Why RATs are good but not great for confirming Covid
Thursday, 10 March 2022
Gary Payinda is an emergency medicine specialist working in Northland and Auckland.
OPINION: First off, a disclaimer. I’m an emergency doctor. My interest in rapid antigen tests (RATs) is practical, not theoretical.
I need to understand RATs because I have to use them myself, as a critical healthcare worker under a mandatory testing regime, and as a doctor having discussions about RAT tests with my patients.
Second, the take-home point: your RAT test results can be well-trusted if you are having symptoms and the test result comes back positive. You should home isolate, understanding you have Covid.
But in every other case, you must understand their limitations and know that RAT tests are “good” tests, not “great” tests.
**READ MORE:
* Free RATs make economic sense
* Price war beckons as The Warehouse starts selling rapid antigen tests
**
They will never replace the tried and true methods of Covid management: good mask wearing indoors away from home, boosters, and adequate indoor ventilation.
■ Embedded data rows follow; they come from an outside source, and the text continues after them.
(** * markdownd: the request handler of [main.go], embedded in Rocq

    The development follows the layout of the Go program.  The packages the
    handler calls into ([strings], [path/filepath], [net/http], [os]) are
    modelled first, each in a module of its own name; then come the
    handler [ServeHTTP], the symlink guard [fileisgood] and
    [prepareDirectory], translated statement by statement.

    Go strings are byte sequences, and so are the strings of the Standard
    Library ([string] is a list of 8-bit [ascii]); a [[]byte] buffer is a
    [string] as well. *)

From Stdlib Require Import String Ascii List Bool Arith Lia.
Import ListNotations.
Open Scope string_scope.

(** ** Go's [(value, error)] results *)

Inductive result (A : Type) : Type :=
| Ok (a : A)
| Err (msg : string).
Arguments Ok {A} a.
Arguments Err {A} msg.

(** ** Package [strings] *)

Module strings.

(** [strings.HasPrefix(s, prefix)] *)
Definition HasPrefix (s p : string) : bool := String.prefix p s.

(** [strings.HasSuffix(s, suffix)]:
    [len(s) >= len(suffix) && s[len(s)-len(suffix):] == suffix] *)
Definition HasSuffix (s suf : string) : bool :=
  (String.length suf <=? String.length s)%nat
  && (substring (String.length s - String.length suf) (String.length suf) s
      =? suf).

(** [strings.TrimSuffix(s, suffix)]: [s[:len(s)-len(suffix)]] when [s]
    ends in [suffix], [s] otherwise. *)
Definition TrimSuffix (s suf : string) : string :=
  if HasSuffix s suf
  then substring 0 (String.length s - String.length suf) s
  else s.

(** [strings.Contains(s, substr)]: [substr] occurs at some offset of [s]. *)
Fixpoint Contains (s sub : string) : bool :=
  String.prefix sub s
  || match s with
     | EmptyString => false
     | String _ t => Contains t sub
     end.

(** [strings.Split(s, "/")]: the elements between the slashes; never
    empty, [Split("", "/")] is [[""]]. *)
Fixpoint SplitSlash (s : string) : list string :=
  match s with
  | EmptyString => [""]
  | String c t =>
      if Ascii.eqb c "/" then "" :: SplitSlash t
      else match SplitSlash t with
           | e :: es => String c e :: es
           | [] => [String c ""]
           end
  end.

(** [strings.Join(elems, "/")] *)
Definition JoinSlash (l : list string) : string := String.concat "/" l.

End strings.

(** ** Package [path/filepath] (Unix)

    [Clean] is the lexical normalisation of the Go library: runs of
    separators count as one, [.] elements are dropped, an inner [..]
    removes the element before it, a [..] at the start of a rooted path is
    dropped, and the empty result is [.].  The library works on a byte
    buffer; the model works on the list of path elements, with the kept
    elements as a stack (last kept element first). *)

Module filepath.

(** [filepath.IsAbs(path)] on Unix: the path starts with a slash. *)
Definition IsAbs (path : string) : bool := strings.HasPrefix path "/".

(** One element of the input against the elements kept so far. *)
Definition cleanStep (rooted : bool) (kept : list string) (e : string)
  : list string :=
  if (e =? "") || (e =? ".") then kept
  else if e =? ".." then
    match kept with
    | k :: ks => if k =? ".." then e :: kept else ks
    | [] => if rooted then [] else [e]
    end
  else e :: kept.

Definition cleanElems (rooted : bool) (l : list string) : list string :=
  rev (fold_left (cleanStep rooted) l []).

Definition Clean (path : string) : string :=
  if path =? "" then "."
  else
    let rooted := IsAbs path in
    let out := strings.JoinSlash (cleanElems rooted (strings.SplitSlash path)) in
    if rooted then "/" ++ out
    else if out =? "" then "." else out.

(** [filepath.Join(a, b)]: the non-empty elements joined by a slash and
    cleaned; the empty string when both are empty. *)
Definition Join (a b : string) : string :=
  if negb (a =? "") then Clean (a ++ "/" ++ b)
  else if negb (b =? "") then Clean b
  else "".

(** [filepath.Abs(path)], given what [os.Getwd] answers. *)
Definition Abs (getwd : result string) (path : string) : result string :=
  if IsAbs path then Ok (Clean path)
  else match getwd with
       | Err e => Err e
       | Ok wd => Ok (Join wd path)
       end.

End filepath.

(** ** Package [net/http]: the response writer

    A [ResponseWriter] is observed through its header map, the status
    written by [WriteHeader] (or implied by the first [Write]) and the body
    bytes.  The header map keeps every value added under a key, in the
    order of the calls. *)

Module http.

Record ResponseWriter : Type := mkResponse {
  Header : list (string * string);
  Status : option nat;
  Body : string
}.

(** The writer the server hands to the handler. *)
Definition fresh : ResponseWriter := mkResponse [] None "".

(** [w.Header().Add(key, value)] *)
Definition HeaderAdd (k v : string) (w : ResponseWriter) : ResponseWriter :=
  mkResponse (Header w ++ [(k, v)])%list (Status w) (Body w).

(** [w.Header().Set(key, value)]: replaces what the key held. *)
Definition HeaderSet (k v : string) (w : ResponseWriter) : ResponseWriter :=
  mkResponse
    (filter (fun kv => negb (fst kv =? k)) (Header w) ++ [(k, v)])%list
    (Status w) (Body w).

(** [w.Header().Get(key)]: the first value of the key. *)
Definition HeaderGet (k : string) (w : ResponseWriter) : option string :=
  match filter (fun kv => fst kv =? k) (Header w) with
  | kv :: _ => Some (snd kv)
  | [] => None
  end.

(** [w.WriteHeader(code)]: only the first call counts. *)
Definition WriteHeader (code : nat) (w : ResponseWriter) : ResponseWriter :=
  match Status w with
  | Some _ => w
  | None => mkResponse (Header w) (Some code) (Body w)
  end.

(** [w.Write(b)]: implies [WriteHeader(200)] when no status was written. *)
Definition Write (b : string) (w : ResponseWriter) : ResponseWriter :=
  let w := WriteHeader 200 w in
  mkResponse (Header w) (Status w) (Body w ++ b).

Definition newline : string := String (ascii_of_nat 10) "".

(** [http.Error(w, msg, code)] *)
Definition Error (msg : string) (code : nat) (w : ResponseWriter)
  : ResponseWriter :=
  let w := HeaderSet "Content-Type" "text/plain; charset=utf-8" w in
  let w := HeaderSet "X-Content-Type-Options" "nosniff" w in
  let w := WriteHeader code w in
  Write (msg ++ newline) w.

(** [http.NotFound(w, r)] is [Error(w, "404 page not found", 404)]. *)
Definition NotFound (w : ResponseWriter) : ResponseWriter :=
  Error "404 page not found" 404 w.

(** The fields of [*http.Request] the handler looks at. *)
Record Request : Type := mkRequest {
  Method : string;
  Path : string;        (* r.URL.Path *)
  RawQuery : string;    (* r.URL.RawQuery *)
  RemoteAddr : string;
  UserAgent : string
}.

End http.

Import http.

(** ** What one request sees of its surroundings

    The flag [-index], the request id drawn by [rfid], the answers of the
    operating system to the calls of package [os], [ioutil] and
    [filepath], and the three library functions the handler delegates to.
    The file system is the same for the whole of one request. *)

Record Env : Type := mkEnv {
  indexPage : string;                         (* *indexPage *)
  rfid : string;                              (* strconv.Itoa(rand.Int()) *)
  Getwd : result string;                      (* os.Getwd() *)
  Open : string -> result unit;               (* os.Open(name) *)
  EvalSymlinks : string -> result string;     (* filepath.EvalSymlinks(path) *)
  ReadFile : string -> result string;         (* ioutil.ReadFile(name) *)
  DetectContentType : string -> string;       (* http.DetectContentType(b) *)
  MarkdownCommon : string -> string;          (* blackfriday.MarkdownCommon(b) *)
  ServeFile : ResponseWriter -> Request -> string -> ResponseWriter
                                              (* http.ServeFile(w, r, name) *)
}.

(** ** Observable events of a run: log lines and system calls *)

Inductive logline : Type :=
| LogBadMethod (remote method path agent : string)      (* line 143 *)
| LogBadPath (remote method path agent : string)        (* line 150 *)
| LogRequest (id remote method path abs : string)       (* line 182 *)
| LogClosed (id : string)                               (* line 185 *)
| LogAbsError (id err : string)                         (* line 190 *)
| LogSubstituted (id abs trymd : string)                (* line 200 *)
| Log404 (id abs : string)                              (* line 211 *)
| LogOpenError (id err abs : string)                    (* line 217 *)
| LogSymlink (id abs : string)                          (* line 224 *)
| LogBadPrefix (id abs root : string)                   (* line 233 *)
| LogReadError (id abs : string)                        (* line 241 *)
| LogRawHtml (id abs : string)                          (* line 252 *)
| LogRawMarkdown (id abs : string)                      (* line 261 *)
| LogMarkdown (id abs : string)                         (* line 265 *)
| LogServing (id ct abs : string)                       (* line 271 *)
| Println (msg : string).                               (* lines 289, 295 *)

Inductive event : Type :=
| Log (l : logline)
| SysGetwd
| SysOpen (name : string)
| SysEvalSymlinks (path : string)
| SysReadFile (name : string)
| SysServeFile (name : string).

(** An event that touches the file system. *)
Definition is_fs (e : event) : bool :=
  match e with
  | Log _ => false
  | _ => true
  end.

(** An event that reads the contents of a file. *)
Definition reads (e : event) : option string :=
  match e with
  | SysReadFile p | SysServeFile p => Some p
  | _ => None
  end.

(** ** The monad of Go function bodies

    A function body runs over the response writer and the event trace.  A
    statement of a function with results of type [R] either goes on to the
    next statement with a value, or executes [return r], or panics. *)

Record state : Type := mkState {
  resp : ResponseWriter;
  trace : list event
}.

Inductive step (R A : Type) : Type :=
| Continue (a : A) (st : state)
| Returned (r : R) (st : state)
| Panicked (st : state).
Arguments Continue {R A} a st.
Arguments Returned {R A} r st.
Arguments Panicked {R A} st.

Definition M (R A : Type) : Type := state -> step R A.

Definition ret {R A} (a : A) : M R A := fun st => Continue a st.

Definition bind {R A B} (m : M R A) (k : A -> M R B) : M R B :=
  fun st =>
    match m st with
    | Continue a st' => k a st'
    | Returned r st' => Returned r st'
    | Panicked st' => Panicked st'
    end.

Notation "x <- m ;; k" := (bind m (fun x => k))
  (at level 61, m at next level, right associativity).
Notation "m ;; k" := (bind m (fun _ => k))
  (at level 61, right associativity).

(** [return r] *)
Definition return_ {R A} (r : R) : M R A := fun st => Returned r st.

(** A run-time panic. *)
Definition panic {R A} : M R A := fun st => Panicked st.

(** A call [f(args)] inside another body: the callee's [return r] is the
    value of the call, its panic is the caller's. *)
Definition call {R R'} (body : M R R) : M R' R :=
  fun st =>
    match body st with
    | Continue r st' => Continue r st'
    | Returned r st' => Continue r st'
    | Panicked st' => Panicked st'
    end.

Definition emit {R} (e : event) : M R unit :=
  fun st => Continue tt (mkState (resp st) (trace st ++ [e])%list).

Definition write {R} (f : ResponseWriter -> ResponseWriter) : M R unit :=
  fun st => Continue tt (mkState (f (resp st)) (trace st)).

(** [if c { body }] *)
Definition when {R} (c : bool) (body : M R unit) : M R unit :=
  if c then body else ret tt.

(** [defer d] followed by the rest of the function body: [d] runs when the
    body is left, however it is left. *)
Definition defer {R A} (d : M R unit) (body : M R A) : M R A :=
  fun st =>
    match body st with
    | Continue a st' => Continue a (match d st' with
                                    | Continue _ s | Returned _ s | Panicked s => s
                                    end)
    | Returned r st' => Returned r (match d st' with
                                    | Continue _ s | Returned _ s | Panicked s => s
                                    end)
    | Panicked st' => Panicked (match d st' with
                                | Continue _ s | Returned _ s | Panicked s => s
                                end)
    end.

(** The state in which a body was left, and whether by a panic. *)
Definition final {R A} (s : step R A) : state :=
  match s with
  | Continue _ st | Returned _ st | Panicked st => st
  end.

Definition panicked {R A} (s : step R A) : bool :=
  match s with
  | Panicked _ => true
  | _ => false
  end.

(** ** System and library calls, each leaving its event *)

Section Calls.
Variable env : Env.
Variable R : Type.

Definition log_Println (l : logline) : M R unit := emit (Log l).

Definition os_Getwd : M R (result string) :=
  emit SysGetwd ;; ret (Getwd env).

Definition os_Open (name : string) : M R (result unit) :=
  emit (SysOpen name) ;; ret (Open env name).

Definition filepath_EvalSymlinks (path : string) : M R (result string) :=
  emit (SysEvalSymlinks path) ;; ret (EvalSymlinks env path).

Definition ioutil_ReadFile (name : string) : M R (result string) :=
  emit (SysReadFile name) ;; ret (ReadFile env name).

Definition http_ServeFile (r : Request) (name : string) : M R unit :=
  emit (SysServeFile name) ;; write (fun w => ServeFile env w r name).

(** [filepath.Abs(path)]: [os.Getwd] is asked only for a relative path. *)
Definition filepath_Abs (path : string) : M R (result string) :=
  if filepath.IsAbs path then ret (filepath.Abs (Getwd env) path)
  else wd <- os_Getwd ;; ret (filepath.Abs wd path).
Masks and ventilation have been effective in addressing every respiratory epidemic from tuberculosis to influenza, and continue to be the backbone of any Covid response.
Covid is an airborne infection, caused by breathing in other people's exhaled breath. Good masks are, and will continue to be, highly effective at reducing the amount of Covid we breathe in. They are also consistent, reliable, cheap and easy to use.
Studies on RAT tests, on the other hand, highlight their many vulnerabilities. In the published medical literature, one can find sensitivities for RATs ranging from a miserably low 40 per cent, right up to the 98 cent printed on some manufacturers' advertisements.
What does this really mean? To start with, a quick definition of sensitivity: if 100 people have Covid, a test with 100 per cent sensitivity would pick up all 100. In real life, this is rarely the case. Perfect tests are nearly impossible to find in medicine.
Among the latest and best studies on RATs, sensitivities are around 94-98 per cent if the patient has a high viral load or is symptomatic.
In a group of 100 asymptomatic people with Covid, 20 people will receive a falsely negative test result. They may sally forth into the world thinking they are safe to others, tricked by a false sense of security.
Why is this?
It’s because RAT tests are very good tests at picking up those who are the most infectious. People with symptoms (cough, fever, chills), are more likely to have high viral loads, because they are near the peak of their illness.
But RATs are significantly less good at correctly identifying those who are in the very early days of infection, very late in their infection, those who have had a single test rather than repeated tests over several days, and those who don’t do the test correctly.
There are around a dozen little steps required to perform the test correctly. And myriad ways of getting it wrong.
Not blowing your nose beforehand, not swiping both nostrils for 15 seconds each, forgetting to wait for more than 15, but not more than 20, minutes. Eleven RAT test brands with 11 slightly different sets of instructions. Every minor error increasing the chance of missing a Covid infection, turning a test that may look good when performed in a lab by healthcare workers, into a test that is unreliable when performed by the average Joe.
The Ministry of Health has excellent guidelines on who should get a RAT test: people who are having Covid symptoms, people who live with someone who has tested positive for Covid, and critical workers who will benefit from regular, repeated testing.
But now that RAT tests are available for purchase in shops, there is the risk of irresponsible testing. We’ve already seen that with some anxiety-driven runs on RATs, similar to the illogical runs we’ve witnessed on toilet paper, but with more significant implications for public health.
People who feel well, who are taking a RAT in order to safely visit Nana, or go to a party or pub, need to realise that RAT tests will in fact get it dangerously wrong a significant portion of the time.
RATs or no RATS, masks, booster vaccine, and ventilation recommendations will still apply for the foreseeable future, at least while the world faces significant ongoing losses to the pandemic.
Read more from Gary Payinda at drgarypayinda.com.
This article has been updated to clarify that the sensitivity rate for asymptomatic people applied to those who were infected with Covid but asymptomatic. The change was made at 4.55pm on Thursday, March 10.